-
Notifications
You must be signed in to change notification settings - Fork 1
Trusted Peers Not Connecting -- Showing Up On Restart #78
Description
Another Example Supporting a "Trusted Peers" Issue
My node has been running perfectly for most of the last month. Received the occasional "is_up=false" -- usually single instances which resolved almost immediately and would happen about 1-2x per week. Finalizing has been happening just fine. All in all, very stable. FYI - early in this round I did the occasional restart on the system and had no problems. (I am enhancing my personal node monitoring tools, hence the need for the occasional restart.) So, restarts were working fine for me previously.
Yesterday, I updated my monitoring systems and (incorrectly) introduced an issue where, when the logs rotated, my node restarted itself. When the system rotated the logs a few hours ago at midnight PDT, my node went down. (is_up=false, continually.) Multiple restarts didn't work. A reinstall didn't work. What did work was changing the config.toml, deleting the first two peers and introducing two random entries from the peers list. Made the change and system was back up in minutes. Knocked out of earnings, but system is back up and running fine.
To Reproduce
As an FYI, I confirmed that in fact was the problem by:
- Stopped my Node.
- Returned the config.toml to the original peers:
["184.154.98.116:2030", "184.154.98.117:2030", "184.154.98.118:2030", "184.154.98.119:2030", "184.154.98.120:2030"] - Restarted the node.
- Node stayed down. Here is the error logging example.

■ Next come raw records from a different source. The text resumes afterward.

(** X23.  [--clean] comes before validation: with it, a build that fails on
    its locales has deleted the platform folder all the same.  On Google
    the project id comes first: a build without one stops before anything
    is deleted. *)
Theorem clean_before_validation `{Externals} (plugin : Plugin)
  (ctx : Context) (build : list (M unit)) (w : World) (e : exn) :
  clean (flags ctx) = true →
  (Alexa.validateLocales plugin ctx = Throws e →
   ∃ w', runBuild (Alexa.beforeBuild plugin ctx) build w = (w', Throws e)
         ∧ files w' = filter (λ kv, ¬ alexaPlatformPath `prefix_of` kv.1)
                        (files w)
         ∧ ∀ p, alexaPlatformPath `prefix_of` p → files w' !! p = None)
  ∧ (Google.validateLocales plugin ctx = Throws e →
     ∀ ctx', Google.updatePluginContext plugin ctx = Ok ctx' →
       ∃ w', runBuild (Google.beforeBuild plugin ctx) build w
             = (w', Throws e)
             ∧ files w' = filter (λ kv, ¬ googlePlatformPath `prefix_of` kv.1)
                            (files w)
             ∧ ∀ p, googlePlatformPath `prefix_of` p → files w' !! p = None)
  ∧ (∀ e', Google.updatePluginContext plugin ctx = Throws e' →
       runBuild (Google.beforeBuild plugin ctx) build w = (w, Throws e')).
Proof.
  intros Hclean.
  assert (∀ (P : path) (fs : gmap path fileData) p,
            P `prefix_of` p →
            filter (λ kv, ¬ P `prefix_of` kv.1) fs !! p = None) as Hgone.
  { intros P fs p Hp. apply map_lookup_filter_None. right.
    intros x _ Hx. by apply Hx. }
  split; [|split].
  - intros He.
    exists {| files := filter (λ kv, ¬ alexaPlatformPath `prefix_of` kv.1)
                         (files w);
              dirs := filter (λ d, ¬ alexaPlatformPath `prefix_of` d)
                        (dirs w);
              models := models w |}.
    split; [|split; [reflexivity|]].
    + unfold runBuild, Alexa.beforeBuild, Alexa.checkForCleanBuild.
      rewrite Hclean. cbn [emit]. unfold mbind, M_bind, bind, lift.
      unfold deleteFolderRecursive. by rewrite He.
    + intros p Hp. by apply Hgone.
  - intros He ctx' Hctx.
    exists {| files := filter (λ kv, ¬ googlePlatformPath `prefix_of` kv.1)
                         (files w);
              dirs := filter (λ d, ¬ googlePlatformPath `prefix_of` d)
                        (dirs w);
              models := models w |}.
    split; [|split; [reflexivity|]].
    + unfold runBuild, Google.beforeBuild, Google.checkForCleanBuild.
      rewrite Hclean, Hctx. cbn [emit]. unfold mbind, M_bind, bind, lift.
      unfold deleteFolderRecursive. by rewrite He.
    + intros p Hp. by apply Hgone.
  - intros e' Hctx.
    unfold runBuild, Google.beforeBuild. rewrite Hctx. cbn [emit].
    by unfold mbind, M_bind, bind, lift.
Qed.

Lemma clean_before_validation_witness :
  let plugin := examplePlugin ["en-US"] (VObj ∅) ∅ in
  let ctx :=
    {| command := "build"; locales := ["de-DE"]; platforms := [];
       flags := {| clean := true; force := false; flag_locale := None;
                   flag_platform := None; flag_project_id := VUndef |};
       defaultLocale := VUndef; projectId := VUndef |} in
  let w :=
    {| files := {[ ["build"; "platform.alexa"; "skill-package";
                    "skill.json"] := JsonText (VObj ∅) ]};
       dirs := ∅; models := ∅ |} in
  ∃ w',
    runBuild (@Alexa.beforeBuild exampleExternals plugin ctx) [] w
    = (w', Throws (CliError (@Alexa.unsupportedLocale exampleExternals plugin
                               "de-DE")))
    ∧ files w' !! ["build"; "platform.alexa"; "skill-package"; "skill.json"]
      = None.
Proof.
  intros plugin ctx w.
  destruct (@clean_before_validation exampleExternals plugin ctx [] w
              (CliError (@Alexa.unsupportedLocale exampleExternals plugin
                           "de-DE")) eq_refl) as [HA _].
  destruct (HA eq_refl) as (w' & Hrun & _ & Hgone).
  exists w'. split; [done|]. apply Hgone.
  by exists ["skill-package"; "skill.json"].
Defined.

(** ** The reverse build of a locale *)

(** X24.  The reverse build of a locale writes no file and no directory and
    touches the model file of no other locale; when it throws, nothing at
    all has changed. *)
Theorem alexa_buildReverseLocale_frame `{Externals} (plugin : Plugin)
  (locale : string) (w : World) :
  let out := Alexa.buildReverseLocale plugin locale w in
  files out.1 = files w
  ∧ dirs out.1 = dirs w
  ∧ (∀ l, l ≠ locale → models out.1 !! l = models w !! l)
  ∧ (∀ e, out.2 = Throws e → out.1 = w).
Proof.
  unfold Alexa.buildReverseLocale, Alexa.getPlatformModel, readFileSync,
    project_getModel, tryCatch, mbind, M_bind, bind, lift, ret, throw.
  destruct (files w !! alexaModelPath locale) as [[v|v|s]|]; try done.
  simpl.
  destruct (alexaImportNative _ locale) as [nativeData|e]; [|done].
  destruct (models w !! locale) as [modelFile|];
    destruct (truthy nativeData); simpl; repeat split; try done;
    intros l Hl; by rewrite lookup_insert_ne.
Qed.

2024-04-01T03:18:54.795771531-07:00 [INFO] dagger_logger::metrics - datapoint: uptime_metrics node_id=[MY-NODE-ID] is_up=false start_ts=0 current_uptime_ms=0 uptime_added_ms=0 last_successful_sync_ts=0
2024-04-01T03:18:59.795713455-07:00 [INFO] dagger_logger::metrics - datapoint: uptime_metrics node_id=[MY-NODE-ID] is_up=false start_ts=0 current_uptime_ms=0 uptime_added_ms=0 last_successful_sync_ts=0
- Stopped node. Changed config.toml back again. System connected and is_up=true was back within seconds.
Expected behavior
Expect system to restart and connect to trusted peers as it (mostly) has).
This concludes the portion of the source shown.